▶ What to do
Give back an exact copy of the lines from the start of the material through the line bearing "if isinstance e C_requests_Timeout". Include both ends and nothing else.

▶ Source data
(** The body of the loop of [check_http_response_time]; the loop-carried
    variables are [(all_passed, suspicious_slow)]. *)
Definition response_time_step (w : World) (url : string) (flags : bool * bool)
  : M (bool * bool) :=
  let '(all_passed, suspicious_slow) := flags in
  try_except
    (response <- call (response_time_get w url) ;;
     let elapsed := snd response in
     if PrimFloat.ltb (float_of_int 5) elapsed
     then ret (all_passed, true)
     else ret (all_passed, suspicious_slow))
    (fun e =>
       if isinstance e C_requests_Timeout then ret (false, suspicious_slow)
       else if isinstance e C_requests_ConnectionError then ret (false, suspicious_slow)
       else if isinstance e C_Exception then ret (false, suspicious_slow)
       else raise e).

Definition check_http_response_time (w : World) : M bool :=
  if negb (REQUESTS_AVAILABLE w) then
    add_result "HTTP Response Time" true "Test skipped (requests not installed)" ;;
    ret true
  else
    flags <- for_each response_time_urls (response_time_step w) (true, false) ;;
    let '(all_passed, suspicious_slow) := flags in
    (if suspicious_slow && all_passed then
       add_result "HTTP Response Time" true "Response times may indicate throttling"
     else
       add_result "HTTP Response Time" all_passed
         (if all_passed then "HTTP responses normal" else "HTTP requests failed")) ;;
    ret all_passed.

Definition mtu_ping_args (w : World) : list string :=
  if String.eqb (sys_platform w) "darwin"
  then ["ping"; "-D"; "-c"; "3"; "-s"; "1400"; "8.8.8.8"]
  else ["ping"; "-c"; "3"; "-s"; "1400"; "-M"; "dont"; "8.8.8.8"].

▶ Your response
(** The body of the loop of [check_http_response_time]; the loop-carried
    variables are [(all_passed, suspicious_slow)]. *)
Definition response_time_step (w : World) (url : string) (flags : bool * bool)
  : M (bool * bool) :=
  let '(all_passed, suspicious_slow) := flags in
  try_except
    (response <- call (response_time_get w url) ;;
     let elapsed := snd response in
     if PrimFloat.ltb (float_of_int 5) elapsed
     then ret (all_passed, true)
     else ret (all_passed, suspicious_slow))
    (fun e =>
       if isinstance e C_requests_Timeout then ret (false, suspicious_slow)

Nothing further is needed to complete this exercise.